> **Exercise details**:
Reproduce every entry exactly as shown.

::::::

(* ===== verification/Gmsh.v ===== *)
(** The Gmsh 2 ASCII reader of src/gmsh.cpp.

    The input stream is modelled as the string of its remaining characters
    and its [failbit] ([istream]).  The [eofbit] is set only when the
    characters are exhausted, and every later operation on an exhausted
    stream fails as it would with the bit, so the model does not keep it.
    [std::getline] takes the characters up to the next newline;
    [operator>>] on an [int] skips white space and reads an optional sign
    and a run of decimal digits; on a [double] it reads a decimal numeral,
    kept exactly as a mantissa and a power of ten.  As in C++11, a failed
    extraction sets [failbit] and stores 0 (no digits) or [INT_MAX] /
    [INT_MIN] (a value that does not fit 32 bits), and every extraction on
    a failed stream leaves its variable unchanged.  The variables of
    [read] are uninitialized locals: such a variable holds an
    indeterminate value ([None]), and the use of an indeterminate value is
    undefined behaviour, which stops the model with [indeterminate_msg].
    The code tests the stream only in [seek_line], so a failure in the
    last element of the [$Elements] section goes unnoticed.

    [read] is the function of the same name, in the outcome monad of the
    prelude over the stream.  The mesh is built by library calls outside
    [src/] ([add_coords], [build_from_elems_and_coords], [find_matches],
    [add_tag], [project_classification]); the model returns the ordered list
    of those calls with the arrays the reader passes them. *)

From Stdlib Require Import ZArith List Lia Bool Ascii Permutation.
From Stdlib Require String.
From S2P Require Import Prelude Text.
Import ListNotations.
Import String.StringSyntax.

Local Open Scope Z_scope.

Section Messages.
Local Open Scope string_scope.
Definition stream_msg : String.string := "stream".
Definition type_msg : String.string := "omega_h can only accept linear simplices from Gmsh".
Definition file_type_msg : String.string := "file_type == 0".
Definition data_size_msg : String.string := "data_size == sizeof(Real)".
Definition nnodes_msg : String.string := "nnodes >= 0".
Definition numbering_msg : String.string := "number == i + 1".
Definition nents_msg : String.string := "nents >= 0".
Definition ent_number_msg : String.string := "number > 0".
Definition ntags_msg : String.string := "ntags >= 2".
Definition has_tris_msg : String.string := "ent_nodes[2].size()".
Definition oob_msg : String.string := "class_dim[e]: index out of bounds".
Definition indeterminate_msg : String.string := "use of an indeterminate value".
Definition coords_size_msg : String.string := "nnodes * max_dim: LO overflow".
Definition mesh_format_line : String.string := "$MeshFormat".
Definition nodes_line : String.string := "$Nodes".
Definition elements_line : String.string := "$Elements".
End Messages.

(** ** Extraction of numbers *)

(** A [std::istream]: the characters left and the [failbit]. *)
Record istream := mkIS { is_text : stream; is_fail : bool }.

(** A stream opened on a text. *)
Definition open_stream (s : stream) : istream := mkIS s false.

(** A variable read from the stream: [None] while it is indeterminate. *)
Abbreviation var A := (option A).

(** The use of a variable: undefined behaviour while it is
    indeterminate. *)
Definition use_value {A : Type} (x : var A) : comp istream A :=
  match x with Some v => ret v | None => abort indeterminate_msg end.

(** [stream >> x] for an [int] [x] holding [old]: on a failed stream, or
    when only white space is left (the [sentry] fails), [x] is left as it
    is and [failbit] is set; otherwise the sign and the digits are
    consumed, and no digit stores 0, a value below [INT_MIN] or above
    [INT_MAX] stores that bound, each with [failbit]. *)
Definition read_int (old : var Z) : comp istream (var Z) := fun st =>
  if is_fail st then Ok old st else
  match skip_ws (is_text st) with
  | String.EmptyString => Ok old (mkIS String.EmptyString true)
  | s1 =>
      let '(sg, s2) := read_sign s1 in
      let '(ds, s3) := take_digits s2 in
      match ds with
      | [] => Ok (Some 0) (mkIS s3 true)
      | _ :: _ =>
          let v := sg * digits_value ds in
          if v <? INT_MIN then Ok (Some INT_MIN) (mkIS s3 true)
          else if INT_MAX <? v then Ok (Some INT_MAX) (mkIS s3 true)
          else Ok (Some v) (mkIS s3 false)
      end
  end.

(** A decimal value [dec_mant * 10 ^ dec_exp]. *)
Record Dec := mkDec { dec_mant : Z; dec_exp : Z }.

::::::

> **Response to the exercise**:
(* ===== verification/Gmsh.v ===== *)
(** The Gmsh 2 ASCII reader of src/gmsh.cpp.

    The input stream is modelled as the string of its remaining characters
    and its [failbit] ([istream]).  The [eofbit] is set only when the
    characters are exhausted, and every later operation on an exhausted
    stream fails as it would with the bit, so the model does not keep it.
    [std::getline] takes the characters up to the next newline;
    [operator>>] on an [int] skips white space and reads an optional sign
    and a run of decimal digits; on a [double] it reads a decimal numeral,
    kept exactly as a mantissa and a power of ten.  As in C++11, a failed
    extraction sets [failbit] and stores 0 (no digits) or [INT_MAX] /
    [INT_MIN] (a value that does not fit 32 bits), and every extraction on
    a failed stream leaves its variable unchanged.  The variables of
    [read] are uninitialized locals: such a variable holds an
    indeterminate value ([None]), and the use of an indeterminate value is
    undefined behaviour, which stops the model with [indeterminate_msg].
    The code tests the stream only in [seek_line], so a failure in the
    last element of the [$Elements] section goes unnoticed.

    [read] is the function of the same name, in the outcome monad of the
    prelude over the stream.  The mesh is built by library calls outside
    [src/] ([add_coords], [build_from_elems_and_coords], [find_matches],
    [add_tag], [project_classification]); the model returns the ordered list
    of those calls with the arrays the reader passes them. *)

From Stdlib Require Import ZArith List Lia Bool Ascii Permutation.
From Stdlib Require String.
From S2P Require Import Prelude Text.
Import ListNotations.
Import String.StringSyntax.

Local Open Scope Z_scope.

Section Messages.
Local Open Scope string_scope.
Definition stream_msg : String.string := "stream".
Definition type_msg : String.string := "omega_h can only accept linear simplices from Gmsh".
Definition file_type_msg : String.string := "file_type == 0".
Definition data_size_msg : String.string := "data_size == sizeof(Real)".
Definition nnodes_msg : String.string := "nnodes >= 0".
Definition numbering_msg : String.string := "number == i + 1".
Definition nents_msg : String.string := "nents >= 0".
Definition ent_number_msg : String.string := "number > 0".
Definition ntags_msg : String.string := "ntags >= 2".
Definition has_tris_msg : String.string := "ent_nodes[2].size()".
Definition oob_msg : String.string := "class_dim[e]: index out of bounds".
Definition indeterminate_msg : String.string := "use of an indeterminate value".
Definition coords_size_msg : String.string := "nnodes * max_dim: LO overflow".
Definition mesh_format_line : String.string := "$MeshFormat".
Definition nodes_line : String.string := "$Nodes".
Definition elements_line : String.string := "$Elements".
End Messages.

(** ** Extraction of numbers *)

(** A [std::istream]: the characters left and the [failbit]. *)
Record istream := mkIS { is_text : stream; is_fail : bool }.

(** A stream opened on a text. *)
Definition open_stream (s : stream) : istream := mkIS s false.

(** A variable read from the stream: [None] while it is indeterminate. *)
Abbreviation var A := (option A).

(** The use of a variable: undefined behaviour while it is
    indeterminate. *)
Definition use_value {A : Type} (x : var A) : comp istream A :=
  match x with Some v => ret v | None => abort indeterminate_msg end.

(** [stream >> x] for an [int] [x] holding [old]: on a failed stream, or
    when only white space is left (the [sentry] fails), [x] is left as it
    is and [failbit] is set; otherwise the sign and the digits are
    consumed, and no digit stores 0, a value below [INT_MIN] or above
    [INT_MAX] stores that bound, each with [failbit]. *)
Definition read_int (old : var Z) : comp istream (var Z) := fun st =>
  if is_fail st then Ok old st else
  match skip_ws (is_text st) with
  | String.EmptyString => Ok old (mkIS String.EmptyString true)
  | s1 =>
      let '(sg, s2) := read_sign s1 in
      let '(ds, s3) := take_digits s2 in
      match ds with
      | [] => Ok (Some 0) (mkIS s3 true)
      | _ :: _ =>
          let v := sg * digits_value ds in
          if v <? INT_MIN then Ok (Some INT_MIN) (mkIS s3 true)
          else if INT_MAX <? v then Ok (Some INT_MAX) (mkIS s3 true)
          else Ok (Some v) (mkIS s3 false)
      end
  end.

(** A decimal value [dec_mant * 10 ^ dec_exp]. *)
Record Dec := mkDec { dec_mant : Z; dec_exp : Z }.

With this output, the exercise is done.